Tag Archives: Medicaid

2016 Is Ramping Up For Telemedicine Developments

Two months in and this year has already seen significant movement in regulatory action across the country to expand the ability to provide telemedicine services. Below please find some of the more significant items that have already gone into effect in 2016 or are under consideration, including commercial payor and Medicaid reimbursement coverage for telemedicine services, reciprocal licenses for out-of-state providers and the ability to prescribe without an in-person evaluation.

Parity Laws in New York and Connecticut

Effective January 1, 2016, New York passed a Chapter Amendment clarifying last year’s telemedicine commercial coverage statute.  Under the 2016 Chapter Amendment, private insurers are required to cover services via telemedicine if provided by hospitals, home care and hospice agencies, licensed physicians, physician assistants, dentists, nurses, midwives, podiatrists, optometrists, ophthalmic dispensers, psychologists, social workers, speech language pathologists and audiologists.  The parity law prohibits an insurer from excluding from coverage a service provided via telehealth if that service is otherwise covered in-person.

The law also provides for Medicaid reimbursement to providers for telehealth services, which is defined broadly to include real-time two-way electronic audio visual communications, asynchronous store and forward technology and remote patient monitoring. However, with the exception of remote patient monitoring, telehealth will not be reimbursed by Medicaid when the patient is located in their home.  The New York Department of Health is expected to release telemedicine regulations later this year.

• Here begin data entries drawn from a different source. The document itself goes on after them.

(** * SMOPE-Net pose network ([models/pose.py]): a shallow embedding

    The three modules of [models/pose.py] are embedded over the real
    numbers: [MHAttentionMap] (the cross-attention map), [PoseHeadSmallLinear]
    (the class / 6-DoF prediction head) and [DETRpose] (the joint network
    around an external detector and an external 3D-model network).

    Tensors are nested lists of reals, one list level per axis.  Scalars are
    mathematical reals, so the statements below are about the exact
    arithmetic the floating-point code approximates.  Operations that torch
    rejects on mismatching shapes are total here (they truncate); the
    theorems that need well-shaped operands say so in their hypotheses. *)

From Stdlib Require Import String Reals Lra Lia Bool Arith List.
Import ListNotations.
Open Scope R_scope.

(** ** Tensors as nested lists *)

Definition vec := list R.
Definition tensor2 := list vec.
Definition tensor3 := list tensor2.
Definition tensor4 := list tensor3.

Fixpoint zip_with {A B C : Type} (f : A -> B -> C) (xs : list A) (ys : list B)
  : list C :=
  match xs, ys with
  | x :: xs', y :: ys' => f x y :: zip_with f xs' ys'
  | _, _ => []
  end.

(** [imap f l] applies [f] to every element together with its position. *)
Fixpoint imap_from {A B : Type} (i : nat) (f : nat -> A -> B) (l : list A)
  : list B :=
  match l with
  | [] => []
  | x :: l' => f i x :: imap_from (S i) f l'
  end.

Definition imap {A B : Type} (f : nat -> A -> B) (l : list A) : list B :=
  imap_from 0 f l.

Definition rsum (v : vec) : R := fold_right Rplus 0 v.

Definition dot (u v : vec) : R := rsum (zip_with Rmult u v).

(** [chunks c n l]: the first [n] consecutive blocks of width [c] of [l];
    the row-major reading of [view(..., n, c)] on one row. *)
Fixpoint chunks {A : Type} (c n : nat) (l : list A) : list (list A) :=
  match n with
  | O => []
  | S n' => firstn c l :: chunks c n' (skipn c l)
  end.

(** [transpose ncols rows] swaps the two axes of a matrix with [ncols]
    columns. *)
Definition transpose (ncols : nat) (rows : tensor2) : tensor2 :=
  map (fun j => map (fun r => nth j r 0) rows) (seq 0 ncols).

(** [F.relu] *)
Definition relu (x : R) : R := Rmax 0 x.

(** [F.softmax(v, dim=-1)] on one row. *)
Definition softmax (v : vec) : vec :=
  map (fun x => exp x / rsum (map exp v)) v.

(** ** Parameters and elementary layers *)

(** [nn.Parameter]: a tensor with its [requires_grad] flag. *)
Record Param (A : Type) : Type := mkParam
  { data : A; requires_grad : bool }.
Arguments mkParam {A} _ _.
Arguments data {A} _.
Arguments requires_grad {A} _.
(** C2 (amended): for every sequence of samples the encoder emits
    [2 * length] bytes, and the little-endian signed 16-bit integer at
    offset [2 * i] is the conversion [ToInt16] of [s * 32768] for the sample
    [s] at index [i]: for a finite [s] the product truncated toward zero and
    reduced modulo [2^16] (the truncated product itself when the product
    lies in [-32768, 32767]), and 0 for NaN and the infinities. *)
Theorem capture_encoder_truncates (inputData : list jsnum) (i : nat)
    (s : jsnum) :
  nth_error inputData i = Some s ->
  List.length (capture_bytes inputData) = (2 * List.length inputData)%nat
  /\ le_int16 (capture_bytes inputData) (2 * i)
     = ToInt16 (js_mul s (js_int 32768))
  /\ (forall q, s = Fin q ->
        le_int16 (capture_bytes inputData) (2 * i)
        = wrap16 (Qtrunc (q * inject_Z 32768))
        /\ ((inject_Z (-32768) <= q * inject_Z 32768)%Q ->
            (q * inject_Z 32768 <= inject_Z 32767)%Q ->
            le_int16 (capture_bytes inputData) (2 * i)
            = Qtrunc (q * inject_Z 32768)))
  /\ (s = NaN \/ (exists b, s = Inf b) ->
        le_int16 (capture_bytes inputData) (2 * i) = 0).
Proof.
  intros Hi.
  assert (le_int16 (capture_bytes inputData) (2 * i) = capture_sample s)
    as Hread.
  { unfold capture_bytes.
    apply le_int16_element.
    - apply capture_int16_nth, Hi.
    - apply capture_sample_range. }
  repeat split.
  - unfold capture_bytes.
    rewrite Uint8Array_of_Int16Array_length, capture_int16_length.
    reflexivity.
  - exact Hread.
  - subst s. rewrite Hread. reflexivity.
  - subst s. rewrite Hread, capture_sample_finite. intros Hlo Hhi.
    apply wrap16_id. apply Qtrunc_bounds; [lia | assumption | assumption].
  - intros [-> | [b ->]]; rewrite Hread; reflexivity.
Qed.

Lemma capture_encoder_truncates_witness :
  nth_error [Fin (7 # 131072); Fin 1] 1 = Some (Fin 1)
  /\ le_int16 (capture_bytes [Fin (7 # 131072); Fin 1]) 2
     = ToInt16 (js_mul (Fin 1) (js_int 32768)).
Proof.
  split; [reflexivity |].
  exact (proj1 (proj2
    (capture_encoder_truncates [Fin (7 # 131072); Fin 1] 1 (Fin 1)
       eq_refl))).
Defined.

(** The length part of C2 alone holds for every input. *)
Lemma capture_bytes_length (inputData : list jsnum) :
  List.length (capture_bytes inputData) = (2 * List.length inputData)%nat.
Proof.
  unfold capture_bytes.
  rewrite Uint8Array_of_Int16Array_length, capture_int16_length.
  reflexivity.
Qed.
(** * Question answering over the Mahabharata with Haystack

    A shallow embedding of the two notebooks of the repository,

      - [QnA_Mahabharata_Dense.ipynb]  (FAISS store, embedding retriever),
      - [QnA_Mahabharata_Sparse.ipynb] (in-memory store, BM25 retriever),

    and the properties their specification states about them.

    The notebooks only sequence calls into the Haystack library.  Each code
    cell is embedded as a computation in a state-and-exception monad over a
    kernel (the log of the calls made so far, and the world the library acts
    on: disk, Python environment, live store objects, standard output).  The
    library itself is a record of fallible operations ([Library]); the cells
    are written once, over an arbitrary library. *)

From Stdlib Require Import ZArith.
From stdpp Require Import base option list gmap strings sorting.

Open Scope string_scope.
Open Scope list_scope.

#[local] Set Warnings "-clear-no-such-hyp".

(** ** Data model *)

(** Modelled from the spec: the "embedding vector" of a Document.  Its
    components are real numbers in the library; only the presence of a vector
    and the dot product matter here. *)
Definition Embedding := list Z.

(** Modelled from the spec: "Document: a chunk of source text plus optional
    metadata and optional embedding vector"; the metadata kept is the name of
    the file the text comes from, and [id] is the Document's identity. *)
Record Document := mkDocument {
  content : string;
  name : string;
  embedding : option Embedding;
  id : string
}.

(** The keyword arguments of [PreProcessor(...)], as both notebooks give
    them; the object the constructor returns is taken to carry them. *)
Record PreProcessor := mkPreProcessor {
  clean_empty_lines : bool;
  clean_whitespace : bool;
  clean_header_footer : bool;
  split_by : string;
  split_length : nat;
  split_respect_sentence_boundary : bool;
  split_overlap : nat
}.

(** Modelled from the spec: a retriever, "bound to the document store": it
    keeps a reference to the store object it was built on. *)
Inductive Retriever :=
| EmbeddingRetriever_on (document_store : nat) (embedding_model : string)
| BM25Retriever_on (document_store : nat).

(** Modelled from the spec: the reader, a "pretrained extractive QA
    transformer model", known by the arguments it was built with. *)
Record Reader := mkReader {
  model_name_or_path : string;
  use_gpu : bool
}.

(** Modelled from the spec: the "fixed two-stage pipeline object". *)
Record Pipeline := mkPipeline {
  pipe_reader : Reader;
  pipe_retriever : Retriever
}.

(** Modelled from the spec: the indexing pipeline of the sparse notebook,
    built on a store and a pre-processor. *)
Record IndexingPipeline := mkIndexingPipeline {
  indexing_store : nat;
  indexing_preprocessor : PreProcessor
}.

(** Modelled from the spec: an answer, with "extracted answer spans,
    confidence scores, and the source Document references". *)
Record Answer := mkAnswer {
  answer : string;
  score : Z;
  document_id : string
}.

(** Modelled from the spec: "Prediction/Answer: an ephemeral result object
    returned per query": the query, the ranked answers, and the documents the
    retriever handed to the reader. *)
Record Prediction := mkPrediction {
  query : string;
  answers : list Answer;
  documents : list Document
}.

(** ** The world the library acts on *)

(** Modelled from the spec: a live "Document Store" object.  The FAISS store
    keeps its vector index in memory and its documents in the relational
    database named by [sql_url]; the in-memory store keeps everything in the
    object. *)
Inductive StoreObj :=
| FAISSStore (sql_url faiss_index_factory_str : string)
             (return_embedding : bool) (faiss_index : gmap string Embedding)
| InMemoryStore (use_bm25 : bool) (stored : gmap string Document).

(** Modelled from the spec: what a file holds: corpus text, the relational
    database, a serialized vector index, or a store configuration. *)
Inductive File :=
| TextFile (text : string)
| SqliteDb (rows : gmap string Document)
| FaissIndexFile (vectors : gmap string Embedding)
| JsonConfig (sql_url faiss_index_factory_str : string) (return_embedding : bool).

(** Modelled from the spec: what the library can read and change: the files,
    the installed packages and downloaded models of the Python environment,
    the live store objects of the kernel, and standard output. *)
Record World := mkWorld {
  disk : gmap string File;
  site_packages : gset string;
  model_cache : gset string;
  heap : gmap nat StoreObj;
  stdout : list string
}.

(** ** Exceptions, results, the kernel monad *)

Inductive exn :=
| AssertionError
| AttributeError
| Raised (kind : string).

Inductive result (A : Type) :=
| Ok (a : A)
| Err (e : exn).
Arguments Ok {A} a.
Arguments Err {A} e.

(** A library operation: it may raise, and the world it leaves behind
    survives the exception. *)
Definition Op (A : Type) : Type := World → result A * World.

(** Shell commands of the [%%bash] cells. *)
Inductive ShellCmd :=
| pip_install (env flags : list string) (package : string) (version : option string)
| pip_list_grep (pattern : string).

(** The calls the notebooks make, with the literal arguments of the source. *)
Inductive Call :=
| call_bash (script : list ShellCmd)
| call_import (module : string) (names : list string)
| call_logging_basicConfig (format level : string)
| call_logging_setLevel (logger level : string)
| call_FAISSDocumentStore (sql_url faiss_index_factory_str : string) (return_embedding : bool)
| call_convert_files_to_docs (dir_path clean_func : string) (split_paragraphs : bool)
| call_PreProcessor (kwargs : PreProcessor)
| call_process
| call_write_documents
| call_EmbeddingRetriever (embedding_model : string)
| call_update_embeddings
| call_save (index_path : string)
| call_load (index_path config_path : string)
| call_FARMReader (model_name_or_path : string) (use_gpu : bool)
| call_ExtractiveQAPipeline
| call_run (query : string) (params : gmap string (gmap string nat))
| call_print_answers (details : string)
| call_InMemoryDocumentStore (use_bm25 : bool)
| call_TextIndexingPipeline
| call_run_batch (file_paths : list string)
| call_BM25Retriever
| call_pprint.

Similarly, Connecticut also recently passed a new telemedicine parity law that went into effect January 1, 2016. Under Connecticut’s parity law, commercial insurers must provide coverage for services rendered via telemedicine under the same terms and conditions as would apply if that service was provided in-person.  Connecticut broadly defines telehealth to include services performed by a telehealth provider at a distant site as well as synchronous interactions, asynchronous store and forward transfers and remote patient monitoring.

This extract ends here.